→ Aim of the exercise: Copy out each line of the data that contains "mkUser".
====================
Lemma first_match_selected_witness :
  let bob := mkUser 3 (JStr "Bob Johnson") (JStr "bob@example.com") in
  let jane := mkUser 2 (JStr "Jane Smith") (JStr "jane@example.com") in
  let ann3 := mkUser 3 (JStr "Ann") (JStr "ann@x.com") in
  let body := mkBody (JStr "Rob") JUndefined in
  ids after_delete_create = [2; 3; 3]
  ∧ get_user after_delete_create (str "3") = (after_delete_create, found bob)
  ∧ update_user after_delete_create (str "3") body
    = ([jane] ++ assign_fields body bob :: [ann3], updated (assign_fields body bob))
  ∧ delete_user after_delete_create (str "3") = ([jane] ++ [ann3], deleted bob).
Proof.
  intros bob jane ann3 body. split; [reflexivity |].
  apply (first_match_selected after_delete_create [jane] [ann3] bob (str "3") 3 body).
  - reflexivity.
  - reflexivity.
  - reflexivity.
  - apply Forall_cons. split; [| apply Forall_nil_2]. simpl. lia.
Defined.

(** C2 at its failing input: after DELETE /api/users/1 the array has two
    records, so the next POST assigns id 3, which record 3 already has. *)
Lemma ids_collide_after_delete_create :
  NoDup (ids seed)
  ∧ ids after_delete_create = [2; 3; 3]
  ∧ ¬ NoDup (ids after_delete_create).
Proof.
  split_and!.
  - exact (bool_decide_unpack (NoDup (ids seed)) I).
  - reflexivity.
  - intros H. change (ids after_delete_create) with [2; 3; 3] in H.
    apply NoDup_cons in H as [_ H]. apply NoDup_cons in H as [H _].
    apply H. by left.
Qed.

(** C4 at its failing input: on the collection with ids 2, 3, 3, DELETE
    /api/users/3 removes the first record 3 and the GET /api/users/3 that
    follows answers 200 with the second. *)
Lemma get_after_delete_finds_duplicate :
  let users' := fst (delete_user after_delete_create (str "3")) in
  delete_user after_delete_create (str "3")
  = (users', deleted (mkUser 3 (JStr "Bob Johnson") (JStr "bob@example.com")))
  ∧ length users' = 2%nat
  ∧ get_user users' (str "3")
    = (users', found (mkUser 3 (JStr "Ann") (JStr "ann@x.com")))
  ∧ status (snd (get_user users' (str "3"))) = 200.
Proof. by split_and!. Qed.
====================
→ Answer space:
  let bob := mkUser 3 (JStr "Bob Johnson") (JStr "bob@example.com") in
  let jane := mkUser 2 (JStr "Jane Smith") (JStr "jane@example.com") in
  let ann3 := mkUser 3 (JStr "Ann") (JStr "ann@x.com") in
  = (users', deleted (mkUser 3 (JStr "Bob Johnson") (JStr "bob@example.com")))
    = (users', found (mkUser 3 (JStr "Ann") (JStr "ann@x.com")))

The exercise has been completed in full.